Last week, hurricane-force winds and storm surges knocked around the countries of Northwestern Europe, including Denmark and Southern Sweden. A few seaside towns in Denmark were evacuated and the major bridges closed, including the Øresund Bridge from Denmark to Sweden. Trains stopped running and the Danish headlines shouted that Bodil was on its way and Bodil was here. Floods followed and the winds even toppled the tall Christmas tree in Copenhagen's City Hall Square.

Until recently Danish storms were either unnamed or named for the dates they occurred on. This past October, huge winds swept through Denmark at almost 200 km an hour, the highest wind speed ever recorded in the country. That storm was initially known as the St. Jude Storm, but the Danish Meteorological Institute retroactively decided to call it Allan, perhaps with the idea that since such storms were likely to become more frequent due to climate change, they should have their own personal names. So after Allan came Bodil.

At least Denmark called the Category Two Hurricane Bodil. The Swedes decided to call the storm Sven. This wasn't simple contrariness; in fact Swedes claimed that Sven was Sven before Bodil was Bodil.

Did the storm undergo a gender change crossing the body of water that separates Denmark and Sweden? In some places the media decided to play it safe, and the words Bodil/Sven appeared on TV screens beneath scenes of storm-tossed waves and smashed boats and submerged houses.

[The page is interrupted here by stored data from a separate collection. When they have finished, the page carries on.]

(** * Open Screen Protocol agent: endpoint tables, SPAKE2 consumer, ByteView

    A shallow embedding of
      - [platform/base/byte_view.h]            (class ByteView),
      - [osp/impl/quic/quic_client.cc]         (class QuicClient),
      - [osp/impl/quic/quic_server.h], [.cc]   (class QuicServer, in the
        revision that defines Start/Stop/Suspend/Resume itself),
      - [osp/impl/quic/quic_service_common.h], [.cc]
                                               (QuicProtocolConnection,
        ServiceConnectionDelegate),
      - [osp/public/authentication_base.cc] and
        [osp/public/authentication_bob.cc]     (SPAKE2 consumer),
      - [osp/impl/quic/quic_connection_factory_impl.cc]
                                               (QuicConnectionFactoryImpl),
      - [tools/cddl/codegen.cc]                (the CborEncodeBuffer it
        writes into the generated sources),
    followed by the properties proved about them.

    Conventions.  A [uint64_t] or [size_t] is a [Z] whose wrap-around is
    written out with [wrap64].  A [std::map] is an association list kept
    in key order, so that a range-for over it visits entries as the C++
    does.  An [assert] or [OSP_CHECK] that fails is the result [None].
    Calls that leave the class (observer, request callbacks, QUIC
    connection, connection factory, alarm) are appended to a trace, and the
    calls the QUIC layer makes back into an endpoint are separate steps of
    a run.  An entry erased from a table is gone; what the destructors of
    the QUIC objects it owned do is not part of the model. *)

From Stdlib Require Import ZArith List String Ascii Bool Lia Sorted Permutation.
From Stdlib Require Import Strings.Byte.
Import ListNotations.
Local Open Scope Z_scope.

(* ================================================================== *)
(** * Part I.  Definitions                                             *)
(* ================================================================== *)

(** ** Fixed-width unsigned integers *)

Definition two64 : Z := 2 ^ 64.

(** Reduction of an arithmetic result to [uint64_t] / [size_t]. *)
Definition wrap64 (x : Z) : Z := x mod two64.

(** [x++] on a [uint64_t]: the new value of [x]. *)
Definition incr64 (x : Z) : Z := wrap64 (x + 1).

Definition is_uint64 (x : Z) : Prop := 0 <= x < two64.

(** ** Ordered keys and [std::map] *)

Class Key (K : Type) := {
  key_eqb : K -> K -> bool;
  key_ltb : K -> K -> bool;
  key_eqb_spec : forall a b, reflect (a = b) (key_eqb a b)
}.

#[export] Instance Key_Z : Key Z :=
  {| key_eqb := Z.eqb; key_ltb := Z.ltb; key_eqb_spec := Z.eqb_spec |}.

#[export] Instance Key_string : Key string :=
  {| key_eqb := String.eqb; key_ltb := String.ltb;
     key_eqb_spec := String.eqb_spec |}.

Module StdMap.
Section Ops.
Context {K V : Type} `{Key K}.

(** [std::map<K, V>]: the entries in iteration order. *)
Definition t := list (K * V).

(** [m.find(k)], as the mapped value when the iterator is not [end()]. *)
Fixpoint find (k : K) (m : list (K * V)) : option V :=
  match m with
  | [] => None
  | (k', v) :: m' => if key_eqb k k' then Some v else find k m'
  end.

(** [m.erase(it)] for the iterator of key [k]. *)
Fixpoint erase (k : K) (m : list (K * V)) : list (K * V) :=
  match m with
  | [] => []
  | (k', v) :: m' =>
      if key_eqb k k' then erase k m' else (k', v) :: erase k m'
  end.

(** Insertion of a new entry at its position in key order. *)
Fixpoint insert_sorted (k : K) (v : V) (m : list (K * V)) : list (K * V) :=
  match m with
  | [] => [(k, v)]
  | (k', v') :: m' =>
      if key_ltb k k' then (k, v) :: (k', v') :: m'
      else (k', v') :: insert_sorted k v m'
  end.

(** Overwriting the mapped value of the entry of key [k]. *)
Fixpoint replace (k : K) (v : V) (m : list (K * V)) : list (K * V) :=
  match m with
  | [] => []
  | (k', v') :: m' =>
      if key_eqb k k' then (k', v) :: m' else (k', v') :: replace k v m'
  end.

(** [m.emplace(k, v)] / [m.insert({k, v})]: no effect when [k] is
    present. *)
Definition emplace (k : K) (v : V) (m : list (K * V)) : list (K * V) :=
  match find k m with
  | Some _ => m
  | None => insert_sorted k v m
  end.

(** [m[k] = v], and a write through the iterator [m.find(k)]. *)
Definition assign (k : K) (v : V) (m : list (K * V)) : list (K * V) :=
  match find k m with
  | Some _ => replace k v m
  | None => insert_sorted k v m
  end.

Definition keys (m : list (K * V)) : list K := map fst m.
End Ops.
End StdMap.

(** ** [ByteView] (platform/base/byte_view.h) *)

Module ByteView.

(** [data_] is the address of the first byte, [count_] the length. *)
Record t := mk { data_ : Z; count_ : Z }.

(** The default-constructed view: [nullptr], 0. *)
Definition empty_view : t := mk 0 0.

Definition data (v : t) : Z := data_ v.
Definition size (v : t) : Z := count_ v.
Definition empty (v : t) : bool := count_ v =? 0.

(** [first(count)]: [assert(count <= count_)]. *)
Definition first (v : t) (count : Z) : option t :=
  if count <=? count_ v then Some (mk (data_ v) count) else None.

(** [last(count)]: [assert(count <= count_); assert(count != 0)]. *)
Definition last (v : t) (count : Z) : option t :=
  if count <=? count_ v then
    if negb (count =? 0)
    then Some (mk (data_ v + (count_ v - count)) count)
    else None
  else None.

(** [remove_prefix(count)]: [assert(count_ >= count)]. *)
Definition remove_prefix (v : t) (count : Z) : option t :=
  if count_ v >=? count
  then Some (mk (data_ v + count) (count_ v - count))
  else None.

(** [remove_suffix(count)]: [assert(count_ >= count)]. *)
Definition remove_suffix (v : t) (count : Z) : option t :=
  if count_ v >=? count then Some (mk (data_ v) (count_ v - count))
  else None.

(** [subspan(offset, count)]: [assert(offset + count < count_)], the sum
    being taken in [size_t]. *)
Definition subspan (v : t) (offset count : Z) : option t :=
  if wrap64 (offset + count) <? count_ v
  then Some (mk (data_ v + offset) count)
  else None.

End ByteView.

(** ** Streams and connection records (osp/impl/quic/quic_service_common) *)

(** [QuicProtocolConnection]: the pair (instance id, protocol connection
    id) that [ProtocolConnection] stores; the id is the QUIC stream id. *)
Record ProtocolConnection := mkPC {
  pc_instance_id : Z;
  pc_id : Z
}.

(** Modelled from the spec: the QUIC session behind [QuicConnection] is the
    external QUIC library; what this development needs of it is that "each
    call to new outgoing stream allocates a fresh protocol-connection id
    (= QUIC stream id)".  [conn_handle] names the session in traces. *)
Record QuicConnection := mkConn {
  conn_handle : Z;
  conn_next_stream_id : Z
}.

(** Modelled from the spec: [QuicConnection::MakeOutgoingStream], returning
    the id of the new stream. *)
Definition MakeOutgoingStream (c : QuicConnection) : Z * QuicConnection :=
  (conn_next_stream_id c,
   mkConn (conn_handle c) (incr64 (conn_next_stream_id c))).

(** [ServiceStreamPair]; [stream] is named by its stream id and a null
    [protocol_connection] is [None]. *)
Record ServiceStreamPair := mkPair {
  stream : Z;
  protocol_connection_id : Z;
  protocol_connection : option ProtocolConnection
}.

(** [ServiceConnectionDelegate], the per-connection stream manager.  Its
    [instance_id_] member is written and read only by its own QUIC
    callbacks and is left out. *)
Record ServiceConnectionDelegate := mkDelegate {
  instance_name_ : string;
  streams_ : list (Z * ServiceStreamPair);
  closed_streams_ : list ServiceStreamPair
}.

Definition AddStreamPair (d : ServiceConnectionDelegate)
    (stream_pair : ServiceStreamPair) : ServiceConnectionDelegate :=
  mkDelegate (instance_name_ d)
             (StdMap.emplace (stream stream_pair) stream_pair (streams_ d))
             (closed_streams_ d).

Definition DropProtocolConnection (d : ServiceConnectionDelegate)
    (stream_id : Z) : ServiceConnectionDelegate :=
  match StdMap.find stream_id (streams_ d) with
  | None => d
  | Some sp =>
      mkDelegate (instance_name_ d)
        (StdMap.assign stream_id
           (mkPair (stream sp) (protocol_connection_id sp) None) (streams_ d))
        (closed_streams_ d)
  end.

Definition DestroyClosedStreams (d : ServiceConnectionDelegate)
    : ServiceConnectionDelegate :=
  mkDelegate (instance_name_ d) (streams_ d) [].

Definition has_streams (d : ServiceConnectionDelegate) : bool :=
  match streams_ d with [] => false | _ :: _ => true end.

(** [ServiceConnectionData]: the owning pair of a connection and its
    delegate. *)
Record ServiceConnectionData := mkData {
  connection : QuicConnection;
  delegate : ServiceConnectionDelegate
}.

(** [QuicProtocolConnection::FromExisting]: opens an outgoing stream on the
    connection and registers the stream pair with the delegate.  The
    connection and the delegate are the two objects owned by one
    [ServiceConnectionData], which is returned updated. *)
Definition FromExisting (d : ServiceConnectionData) (instance_id : Z)
    : ProtocolConnection * ServiceConnectionData :=
  let '(stream_id, conn') := MakeOutgoingStream (connection d) in
  let pc := mkPC instance_id stream_id in
  (pc, mkData conn' (AddStreamPair (delegate d)
                       (mkPair stream_id (pc_id pc) (Some pc)))).

(** Modelled from the spec: [InstanceRequestIds] (declared in
    osp/public/instance_request_ids.h, absent here), the "per-instance
    monotonic request-id generator", as the table of the next request id of
    each instance.  Only its two reset operations are called by the
    endpoints. *)
Record InstanceRequestIds := mkIds {
  request_ids_by_instance_id_ : list (Z * Z)
}.

Definition ResetRequestId (ids : InstanceRequestIds) (instance_id : Z)
    : InstanceRequestIds :=
  mkIds (StdMap.erase instance_id (request_ids_by_instance_id_ ids)).

Definition Reset (ids : InstanceRequestIds) : InstanceRequestIds :=
  mkIds [].

(** ** Calls that leave the endpoint *)

(** A [ConnectionRequestCallback*] is named by an integer. *)
Inductive Event :=
| OnConnectionOpened (callback request_id : Z) (pc : ProtocolConnection)
| OnConnectionFailed (callback request_id : Z)
| ConnectionClose (conn : Z)
| OnRunning
| OnStopped
| OnSuspended
| OnIncomingConnection (pc : ProtocolConnection)
| SetServerDelegate (present : bool)
| ScheduleCleanup
| OnStreamData (instance_id protocol_connection_id : Z) (bytes : list Z).

(** ** [QuicClient] (osp/impl/quic/quic_client.cc) *)

Module QuicClient.

(** [ProtocolConnectionClient::State]. *)
Inductive State := kStopped | kStarting | kRunning | kStopping.

Definition State_eqb (a b : State) : bool :=
  match a, b with
  | kStopped, kStopped | kStarting, kStarting
  | kRunning, kRunning | kStopping, kStopping => true
  | _, _ => false
  end.

(** [InstanceInfo]: what discovery published for an instance.  The two
    endpoints only select the address handed to the connection factory. *)
Record InstanceInfo := mkInfo {
  fingerprint : string;
  v4_endpoint : Z;
  v6_endpoint : Z
}.

(** [ServiceInfo], as far as [OnReceiverAdded] and its siblings read it. *)
Record ServiceInfo := mkServiceInfo {
  instance_id : string;
  info : InstanceInfo
}.

(** [PendingConnectionData]: a connection awaiting its handshake and the
    (request id, callback) pairs waiting on it. *)
Record PendingConnectionData := mkPending {
  data : ServiceConnectionData;
  callbacks : list (Z * Z)
}.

A Danish site observed that according to Danmarks Statistik, nine people in Denmark are actually called Bodil Storm. Additionally, 13,250 women have Bodil as their first name and 1,866 Danes have Storm as their last. Employees at the Danish Meteorological Institute said they wanted a first name that was fairly well known, so that no one would feel particularly "singled out." 

The British seem not to have worried overmuch about hurting anyone's feelings.The European Windstorm Centre, a UK-based forecaster, gave the storm the name Cameron.






Friday, December 6, 2013

Healing with Frogs




 At the SASS conference last May in San Francisco Tom DuBois, a folklorist and professor at the University of Wisconsin, presented an engaging paper on his work with a grad student, Jonathan F. Lang. The two of them had teamed up to investigate the science behind the medical healing practices that Johan Turi described in his books An Account of the Sami (1910) and Lappish Texts (1918–19). Although the practices often sound arcane, DuBois rightly supposed that many of them must have been efficacious enough to have been remembered. Lang researched these healing treatments, many of them related to ethnobotany and animals, and DuBois supplied the context for Sami folk healing in Northern Scandinavia a hundred years ago. 

Their scientific paper, “Johan Turi’s animal, mineral, vegetable cures and healing practices: an in-depth analysis of Sami (Saami) folk healing one hundred years ago” is now available online from the Journal of Ethnobotany and Ethnomedicine.


I recall when read An Account of the Sami (in its earlier translation by E.Gee Nash, Turi’s Book of Lapland), that I was struck by Turi’s references to treatments using frogs:  “The frog is a creature that, if one dares takes it in one’s hand and the frog happens to pee, that hand acquires healing power. If one only presses an affected area with such a hand, the pain will diminish at once. And the frog is also a remedy for when one has skin eruptions around the mouth: one presses and rubs the frog on the affected area.”

Eeww.

But it turns out that the Sami were on to something. As Lang found in his research and literature review:

“The ways in which Turi suggests to use frogs—i.e., either to directly rub a live frog on the affected area or to ingest a frog dried and cooked in milk—suggest the presence of bioactive compounds in frog skin. In the 1980’s it was discovered that frogs secrete antimicrobial peptides in their skin. These peptides inhibit the growth of bacteria and fungi, and induce osmotic lysis in protozoa.”

The article has many more fascinating links between science and Sami folk healing.